Saved data entries

◆ ◆ ◆ ◆

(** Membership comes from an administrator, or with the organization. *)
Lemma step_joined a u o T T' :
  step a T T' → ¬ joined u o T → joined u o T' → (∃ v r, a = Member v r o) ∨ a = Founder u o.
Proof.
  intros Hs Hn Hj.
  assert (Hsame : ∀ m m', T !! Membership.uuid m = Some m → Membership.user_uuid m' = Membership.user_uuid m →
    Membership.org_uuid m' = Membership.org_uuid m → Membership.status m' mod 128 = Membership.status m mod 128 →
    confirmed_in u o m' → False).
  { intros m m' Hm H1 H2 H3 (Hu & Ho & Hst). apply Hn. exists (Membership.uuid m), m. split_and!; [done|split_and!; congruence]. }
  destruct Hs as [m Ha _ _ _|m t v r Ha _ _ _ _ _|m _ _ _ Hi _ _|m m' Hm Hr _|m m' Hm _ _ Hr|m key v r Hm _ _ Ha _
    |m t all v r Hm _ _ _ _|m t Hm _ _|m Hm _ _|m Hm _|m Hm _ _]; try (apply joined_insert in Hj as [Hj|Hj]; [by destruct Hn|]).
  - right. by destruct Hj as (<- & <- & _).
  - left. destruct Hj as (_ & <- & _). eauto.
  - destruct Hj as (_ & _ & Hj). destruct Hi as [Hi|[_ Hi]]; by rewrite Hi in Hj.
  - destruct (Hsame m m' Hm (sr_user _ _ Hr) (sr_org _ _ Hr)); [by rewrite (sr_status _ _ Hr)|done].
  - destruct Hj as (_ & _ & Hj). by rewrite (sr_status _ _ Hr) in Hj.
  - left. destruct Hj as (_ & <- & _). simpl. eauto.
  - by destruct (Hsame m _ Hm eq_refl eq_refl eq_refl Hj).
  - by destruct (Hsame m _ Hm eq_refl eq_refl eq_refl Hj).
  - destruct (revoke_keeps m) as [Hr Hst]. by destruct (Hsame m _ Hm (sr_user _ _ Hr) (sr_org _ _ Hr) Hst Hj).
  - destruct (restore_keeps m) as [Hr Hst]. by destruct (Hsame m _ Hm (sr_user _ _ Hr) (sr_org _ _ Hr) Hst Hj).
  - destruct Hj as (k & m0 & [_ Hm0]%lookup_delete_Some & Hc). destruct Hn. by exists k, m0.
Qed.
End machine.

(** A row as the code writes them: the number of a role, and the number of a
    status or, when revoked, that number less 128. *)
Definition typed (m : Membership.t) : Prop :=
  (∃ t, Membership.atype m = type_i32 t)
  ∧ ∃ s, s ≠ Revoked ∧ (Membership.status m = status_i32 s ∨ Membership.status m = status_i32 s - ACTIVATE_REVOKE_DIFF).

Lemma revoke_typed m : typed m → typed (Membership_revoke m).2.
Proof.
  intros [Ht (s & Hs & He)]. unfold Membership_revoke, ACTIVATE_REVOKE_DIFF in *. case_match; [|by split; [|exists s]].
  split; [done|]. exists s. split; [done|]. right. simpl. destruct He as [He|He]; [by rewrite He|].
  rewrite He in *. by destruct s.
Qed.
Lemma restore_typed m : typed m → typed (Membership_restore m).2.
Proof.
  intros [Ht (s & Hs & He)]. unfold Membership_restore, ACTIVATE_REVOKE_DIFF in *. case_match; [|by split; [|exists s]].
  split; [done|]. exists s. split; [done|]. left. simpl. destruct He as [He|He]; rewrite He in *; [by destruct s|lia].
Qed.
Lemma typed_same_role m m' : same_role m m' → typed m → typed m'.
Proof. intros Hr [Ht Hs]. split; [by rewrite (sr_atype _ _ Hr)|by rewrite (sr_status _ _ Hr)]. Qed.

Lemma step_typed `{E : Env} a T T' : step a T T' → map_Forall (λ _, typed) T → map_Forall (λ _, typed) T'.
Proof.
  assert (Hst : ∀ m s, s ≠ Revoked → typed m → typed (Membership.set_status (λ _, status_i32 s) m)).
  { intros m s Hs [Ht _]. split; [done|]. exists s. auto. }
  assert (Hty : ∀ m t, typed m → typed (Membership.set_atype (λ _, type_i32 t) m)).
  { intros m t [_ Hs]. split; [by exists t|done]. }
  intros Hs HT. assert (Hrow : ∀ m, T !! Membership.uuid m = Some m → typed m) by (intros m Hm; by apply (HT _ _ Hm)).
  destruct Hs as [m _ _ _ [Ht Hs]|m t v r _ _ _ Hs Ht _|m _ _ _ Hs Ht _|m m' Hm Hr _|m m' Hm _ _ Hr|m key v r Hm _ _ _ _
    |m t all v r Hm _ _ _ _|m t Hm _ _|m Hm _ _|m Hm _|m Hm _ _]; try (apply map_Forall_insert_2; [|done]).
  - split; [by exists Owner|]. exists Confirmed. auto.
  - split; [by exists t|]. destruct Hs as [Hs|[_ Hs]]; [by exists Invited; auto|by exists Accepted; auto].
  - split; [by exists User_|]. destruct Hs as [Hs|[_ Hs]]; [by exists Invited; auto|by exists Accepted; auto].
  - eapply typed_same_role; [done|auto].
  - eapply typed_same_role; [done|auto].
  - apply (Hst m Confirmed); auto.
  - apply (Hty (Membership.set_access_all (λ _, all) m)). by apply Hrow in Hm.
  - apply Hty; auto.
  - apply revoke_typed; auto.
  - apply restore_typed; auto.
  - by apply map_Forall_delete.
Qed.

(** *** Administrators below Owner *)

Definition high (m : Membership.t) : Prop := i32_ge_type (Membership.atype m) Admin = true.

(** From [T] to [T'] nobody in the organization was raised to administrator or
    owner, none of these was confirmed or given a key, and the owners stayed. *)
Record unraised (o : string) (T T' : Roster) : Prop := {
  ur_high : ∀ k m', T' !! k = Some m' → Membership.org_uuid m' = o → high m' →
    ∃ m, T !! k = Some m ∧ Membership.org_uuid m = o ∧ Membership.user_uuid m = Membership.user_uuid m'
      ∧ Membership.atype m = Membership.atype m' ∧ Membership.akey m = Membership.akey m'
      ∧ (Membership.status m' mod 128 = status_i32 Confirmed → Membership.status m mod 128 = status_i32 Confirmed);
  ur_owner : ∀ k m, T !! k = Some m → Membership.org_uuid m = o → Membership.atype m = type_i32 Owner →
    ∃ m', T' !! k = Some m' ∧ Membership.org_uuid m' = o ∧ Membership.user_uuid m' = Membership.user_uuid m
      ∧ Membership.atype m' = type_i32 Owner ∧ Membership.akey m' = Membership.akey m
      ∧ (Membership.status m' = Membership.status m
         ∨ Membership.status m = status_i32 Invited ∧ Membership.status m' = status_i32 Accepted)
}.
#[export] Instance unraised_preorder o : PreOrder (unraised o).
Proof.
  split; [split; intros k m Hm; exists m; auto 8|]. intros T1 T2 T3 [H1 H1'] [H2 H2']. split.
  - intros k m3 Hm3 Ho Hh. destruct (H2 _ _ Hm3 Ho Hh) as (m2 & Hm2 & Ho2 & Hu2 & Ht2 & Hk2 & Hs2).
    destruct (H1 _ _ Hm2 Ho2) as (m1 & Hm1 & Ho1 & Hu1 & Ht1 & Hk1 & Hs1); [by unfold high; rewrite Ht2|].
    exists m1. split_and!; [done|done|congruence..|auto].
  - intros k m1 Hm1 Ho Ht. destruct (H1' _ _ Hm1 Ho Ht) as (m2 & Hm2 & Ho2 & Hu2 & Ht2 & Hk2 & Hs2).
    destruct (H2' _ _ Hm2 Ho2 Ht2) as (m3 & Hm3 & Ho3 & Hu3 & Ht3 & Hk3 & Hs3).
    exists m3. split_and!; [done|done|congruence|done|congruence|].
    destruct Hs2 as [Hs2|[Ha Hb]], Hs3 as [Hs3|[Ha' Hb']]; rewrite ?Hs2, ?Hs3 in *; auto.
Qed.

◆ ◆ ◆ ◆

== EXERCISE INSTRUCTIONS ==
Both the line containing "step a T T' → ¬" and the line containing "[by destruct Hn|])." belong in the answer. Print them and every line above that falls between them exactly, and no others.

== EXERCISE SOLUTION ==
  step a T T' → ¬ joined u o T → joined u o T' → (∃ v r, a = Member v r o) ∨ a = Founder u o.
Proof.
  intros Hs Hn Hj.
  assert (Hsame : ∀ m m', T !! Membership.uuid m = Some m → Membership.user_uuid m' = Membership.user_uuid m →
    Membership.org_uuid m' = Membership.org_uuid m → Membership.status m' mod 128 = Membership.status m mod 128 →
    confirmed_in u o m' → False).
  { intros m m' Hm H1 H2 H3 (Hu & Ho & Hst). apply Hn. exists (Membership.uuid m), m. split_and!; [done|split_and!; congruence]. }
  destruct Hs as [m Ha _ _ _|m t v r Ha _ _ _ _ _|m _ _ _ Hi _ _|m m' Hm Hr _|m m' Hm _ _ Hr|m key v r Hm _ _ Ha _
    |m t all v r Hm _ _ _ _|m t Hm _ _|m Hm _ _|m Hm _|m Hm _ _]; try (apply joined_insert in Hj as [Hj|Hj]; [by destruct Hn|]).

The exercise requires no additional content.